O Tribunal Superior Eleitoral (TSE) reafirmou que os sistemas utilizados nas urnas eletrônicas tornam-se imutáveis após a realização da cerimônia de assinatura digital e lacração dos programas, etapa que marca a conclusão do desenvolvimento dos softwares empregados nas eleições brasileiras.
A informação foi apresentada pelo secretário de Tecnologia da Informação do TSE, Júlio Valente, que explicou que, após a cerimônia realizada entre os meses de agosto e setembro, nenhuma alteração pode ser feita nos sistemas, nem mesmo pela própria Justiça Eleitoral.
Segundo o secretário, a assinatura digital dos programas ocorre com a participação do presidente do Tribunal Superior Eleitoral e de diversas entidades responsáveis pela fiscalização do processo eleitoral. A partir desse procedimento, os sistemas são oficialmente encerrados e permanecem inalterados até a realização da votação.
De acordo com Valente, qualquer modificação posterior somente seria possível mediante a realização de uma nova cerimônia pública de assinatura digital e lacração, com a convocação das mesmas instituições fiscalizadoras que acompanham o procedimento.
Além da lacração dos sistemas, o TSE informou que o processo eleitoral conta com diversas etapas de verificação da integridade dos programas. Durante a geração das mídias e a preparação das urnas eletrônicas, partidos políticos, Ministério Público, Ordem dos Advogados do Brasil (OAB), Forças Armadas e demais entidades fiscalizadoras podem conferir se os softwares instalados correspondem exatamente aos programas previamente lacrados.
A conferência também ocorre antes do início da votação, quando os juízes eleitorais verificam a autenticidade dos sistemas instalados em cada urna eletrônica. Procedimentos semelhantes são adotados nos equipamentos responsáveis pela transmissão dos boletins de urna e nos sistemas utilizados pelo próprio Tribunal Superior Eleitoral.

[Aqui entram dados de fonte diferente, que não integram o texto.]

Lemma at_split c l n r : at_node c l n r -> L = (before c ++ inorder l) ++ n :: inorder r ++ after c.
Proof. intros [_ <-]. rewrite inorder_plug. cbn. rewrite <- !app_assoc. reflexivity. Qed.
Lemma inorder_fuel T : rep t T -> (length (inorder T) < depth_fuel t)%nat.
Proof.
  intros (_ & HT & ND & _). assert (list_to_set (inorder T) ⊆ dom (a_nodes t)) as H.
  { intros x Hx. rewrite elem_of_list_to_set in Hx. apply elem_of_dom. eapply tree_dom; eauto. }
  apply subseteq_size in H. rewrite size_list_to_set, size_dom in H by exact ND. unfold depth_fuel. lia.
Qed.
Lemma node_info p : p ∈ L -> exists r g, R p = Some r /\ range_wf r /\ 0 < Range.size r /\ info o p = Ok (AsNode r g).
Proof.
  intros Hp. destruct (ls_range _ _ _ (sp_listing _ _ _ HS) p Hp) as (r & Er & Wr & Sr). destruct (info_of o p r Er) as (g & E). eauto 10.
Qed.

Lemma range_has_any rg a : range_wf rg -> is_u64 a -> exists b, range_has rg (Range a size) = Ok b /\
  (b = true -> front rg <= a /\ a + size <= rend rg).
Proof.
  intros Hr Ha. unfold range_has, range_index_for_loc. cbn [front Range.size].
  pose proof (range_has_loc_spec rg a Hr Ha) as S. destruct (range_has_loc rg a); cbn [negb c_assert mbind outcome_bind]; [|exists false; split; [reflexivity|discriminate]].
  destruct (proj1 S eq_refl) as [S1 S2]. destruct Hr as (R1 & R2 & R3). rewrite (wrap_small 64 (a - front rg)) by (unfold is_u; lia).
  destruct (range_has_index rg (a - front rg)); cbn [negb]; [|exists false; split; [reflexivity|discriminate]].
  eexists. split; [reflexivity|]. rewrite wrap_small by (unfold is_u; lia). rewrite Z.leb_le. unfold rend. lia.
Qed.
Lemma align_up_any n : is_u64 n -> exists r, align_up n align = Ok r /\ forall a, r = Some a -> n <= a < 2 ^ 64 /\ (align | a).
Proof.
  intros Hn. pose proof (pow2_64_bound _ Halign) as Hb. rewrite align_up_pow2 by auto. eexists. split; [reflexivity|]. intros a.
  destruct (Z.ltb_spec (n + (align - 1)) (2 ^ 64)); [|discriminate]. intros [= <-].
  pose proof (Z.mod_pos_bound (n + (align - 1)) align ltac:(lia)). unfold is_u in Hn. split; [lia|].
  exists ((n + (align - 1)) / align). pose proof (Z.div_mod (n + (align - 1)) align ltac:(lia)). lia.
Qed.

Lemma climb_spec : forall c fuel l n r, rep t (plug c (Br l n r)) -> (length c <= fuel)%nat ->
  exists up, climb fuel t n = Ok up /\ (up = 0 /\ after c = [] \/
    up <> 0 /\ exists d l' r', plug d (Br l' up r') = plug c (Br l n r) /\ after c = up :: inorder r' ++ after d).
Proof.
  induction c as [|f c IH]; intros fuel l n r HR Hf.
  - destruct (rep_node t [] l n r HR) as (h & n0 & E). exists 0. split; [|auto]. destruct fuel; cbn [climb]; rewrite E; reflexivity.
  - destruct (rep_node t (f :: c) l n r HR) as (h & n0 & E). destruct f as [p q|l0 p].
    + destruct (rep_node t c (Br l n r) p q HR) as (h' & p0 & E'). exists p. split.
      { destruct fuel; cbn [climb]; rewrite E; cbn [mbind outcome_bind a_parent hole_par fptr]; (destruct (Z.eqb_spec p 0); [congruence|]);
          rewrite E'; cbn [mbind outcome_bind a_left root]; rewrite Z.eqb_refl; reflexivity. }
      right. split; [exact p0|]. exists c, (Br l n r), q. split; reflexivity.
    + destruct (rep_node t c l0 p (Br l n r) HR) as (h' & p0 & E'). destruct fuel as [|fuel]; [cbn in Hf; lia|].
      destruct (IH fuel l0 p (Br l n r) HR ltac:(cbn in Hf; lia)) as (up & Eu & Hup). exists up. split; [|exact Hup].
      cbn [climb]. rewrite E. cbn [mbind outcome_bind a_parent hole_par fptr]. destruct (Z.eqb_spec p 0); [congruence|].
      rewrite E'. cbn [mbind outcome_bind a_left]. destruct (Z.eqb_spec (root l0) n) as [Eq|_]; [|exact Eu]. exfalso.
      destruct HR as (_ & _ & ND & _). change (plug (FR l0 p :: c) (Br l n r)) with (plug c (Br l0 p (Br l n r))) in ND.
      destruct (nodup_plug _ _ ND) as (N1 & _). cbn in N1. apply list.NoDup_app in N1 as (_ & N1 & _).
      apply (N1 n); [rewrite <- Eq; apply root_in; congruence|]. apply list_elem_of_further, elem_of_app. right. apply list_elem_of_here.
Qed.

Lemma leftward_spec : forall T c fuel, rep t (plug c T) -> inorder (plug c T) = L -> T <> Leaf -> (depth T <= fuel)%nat ->
  exists n d l r, leftward fuel t o in_rng size (root T) = Ok n /\ at_node d l n r /\
    exists pre, inorder T ++ after c = pre ++ n :: inorder r ++ after d.
Proof.
  induction T as [|l IH n r _]; intros c fuel HR EL HT Hf; [done|]. cbn [root].
  assert (Hat : at_node c l n r) by (split; auto). destruct (rep_node t c l n r HR) as (h & n0 & E).
  destruct (node_info n) as (rg & g & _ & _ & _ & Ei); [rewrite <- EL; apply plug_root_in|].
  assert (Hhere : exists n' d l' r', Ok (A := Z) n = Ok n' /\ at_node d l' n' r' /\ exists pre, (inorder l ++ n :: inorder r) ++ after c = pre ++ n' :: inorder r' ++ after d).
  { exists n, c, l, r. split; [reflexivity|]. split; [exact Hat|]. exists (inorder l). rewrite <- app_assoc. reflexivity. }
  destruct fuel as [|fuel]; [cbn in Hf; lia|]. cbn [leftward]. rewrite E. cbn [mbind outcome_bind]. rewrite Ei. cbn [mbind outcome_bind a_left as_range].
  destruct (Z.eqb_spec (root l) 0) as [El|El]; cbn [negb andb]; [exact Hhere|]. destruct (range_is_loc_above _ _); [|exact Hhere].
  destruct (node_info (root l)) as (rl & gl & _ & _ & _ & Eil); [rewrite (at_split c l n r Hat), !elem_of_app; left; right; apply root_in, El|].
  rewrite Eil. cbn [mbind outcome_bind]. destruct (size <=? _); [|exact Hhere].
  assert (Hl : l <> Leaf) by (intros ->; cbn in El; congruence).
  destruct (IH (FL n r :: c) fuel HR EL Hl ltac:(cbn in Hf; lia)) as (n' & d & l' & r' & E' & Ha & pre & Ep).
  exists n', d, l', r'. split; [exact E'|]. split; [exact Ha|]. exists pre. rewrite <- Ep. cbn. rewrite <- app_assoc. reflexivity.
Qed.

Lemma after_last_spec : L <> [] -> exists a p, after_last head o in_rng size align = Ok (TRAVERSAL_DONE a p) /\ (a = ADDRSPACE_INVALID_ADDR \/ good a p).
Proof.
  intros Hne. pose proof (sp_listing _ _ _ HS) as HL. unfold after_last. destruct (ls_list _ _ _ HL) as [_ Sg].
  rewrite (get_prev_Ok _ _ _ (seg_last _ _ _ _ Sg)). cbn [mbind outcome_bind]. pose proof (last_nonempty_in L head Hne) as Hl.
  destruct (node_info _ Hl) as (r & g & Er & Wr & Sr & ->). cbn [mbind outcome_bind as_range].
  unfold range_get_end_assert. rewrite (range_get_end_wf r Wr), (range_get_end_wf in_rng Hin). cbn [assert_some mbind outcome_bind].
  destruct (_ <=? _); [eauto 10|]. pose proof Wr as (W1 & W2 & W3).
  destruct (align_up_any (front r + Range.size r)) as (x & -> & Hx); [unfold is_u; lia|]. cbn [mbind outcome_bind].
  destruct x as [a|]; [|eauto 10]. destruct (Hx a eq_refl) as [Ha Hd]. unfold check_add_w, fits.
  destruct (Z.leb_spec 0 (a + size)); cbn [andb]; [|eauto 10]. destruct (Z.ltb_spec (a + size) (2 ^ 64)); [|eauto 10].
  eexists _, _. split; [reflexivity|]. right. exists L, []. rewrite app_nil_r. split; [reflexivity|]. split; [symmetry; apply last_default_eq, Hne|].
  split; [lia|]. split; [lia|]. split; [exact Hd|]. split; [|split; [intros q ? Hq; destruct (not_elem_of_nil _ Hq)|done]].
  intros p r' Hp Er'. pose proof HL as HL'. rewrite <- (app_nil_r L) in HL'. destruct (last_end_spec o L [] HL') as (_ & _ & _ & Hall).
  specialize (Hall p r' Hp Er'). assert (last_end R L = rend r) as El; [|unfold rend in *; lia].
  unfold last_end. rewrite last_default_eq, Er by exact Hne. destruct L; done.
Qed.

Lemma good_hole c l n r rg a : at_node c l n r -> R n = Some rg -> last_end R (before c ++ inorder l) <= a -> (align | a) -> a + size <= front rg ->
  front in_rng <= a /\ a + size <= rend in_rng -> good a (List.last (before c ++ inorder l) 0).
Proof.
  intros Hat Er Ha Hd Hle Hi. pose proof (at_split c l n r Hat) as EL. pose proof (sp_listing _ _ _ HS) as HL. rewrite EL in HL.
  destruct (last_end_spec o _ _ HL) as (_ & He & _ & Hall). destruct (node_info n) as (rg' & g & Er' & (W1 & W2 & W3) & Sr & _); [rewrite EL, elem_of_app, elem_of_cons; auto|].
  assert (rg' = rg) as -> by congruence. exists (before c ++ inorder l), (n :: inorder r ++ after c). split; [exact EL|]. split; [reflexivity|].
  split; [lia|]. split; [lia|]. split; [exact Hd|]. split; [intros p r' Hp Ep; specialize (Hall p r' Hp Ep); lia|]. split; [|auto].
  intros q r' [->|Hq]%elem_of_cons Eq; [assert (r' = rg) as -> by congruence; lia|].
  pose proof (ls_sorted _ _ _ HL) as Hs. apply StronglySorted_app in Hs as (_ & _ & Hs). inversion Hs as [|? ? _ Hfa]; subst.
  rewrite list.Forall_forall in Hfa. destruct (Hfa q Hq) as (r1 & r2 & F1 & F2 & F3).
  assert (r1 = rg) as -> by congruence. assert (r2 = r') as -> by congruence. unfold rend in F3. lia.
Qed.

Outro mecanismo de fiscalização destacado pelo secretário é o Teste de Integridade das urnas eletrônicas, realizado desde 2002. Na véspera da eleição, centenas de equipamentos são selecionados por sorteio público e retirados das seções eleitorais para participação no procedimento.
Durante o teste, realizado no dia da votação, as urnas recebem votos simulados em ambiente controlado, sob acompanhamento de empresa de auditoria e de representantes das entidades fiscalizadoras. Ao final, os resultados emitidos pelos equipamentos são comparados com os votos previamente registrados pela equipe responsável pela simulação.
Segundo o secretário de Tecnologia da Informação do TSE, em mais de duas décadas de realização do Teste de Integridade, não foram identificadas divergências entre os votos inseridos nas urnas e os resultados apurados, o que, segundo o Tribunal, reforça a confiabilidade dos sistemas eletrônicos utilizados nas eleições brasileiras.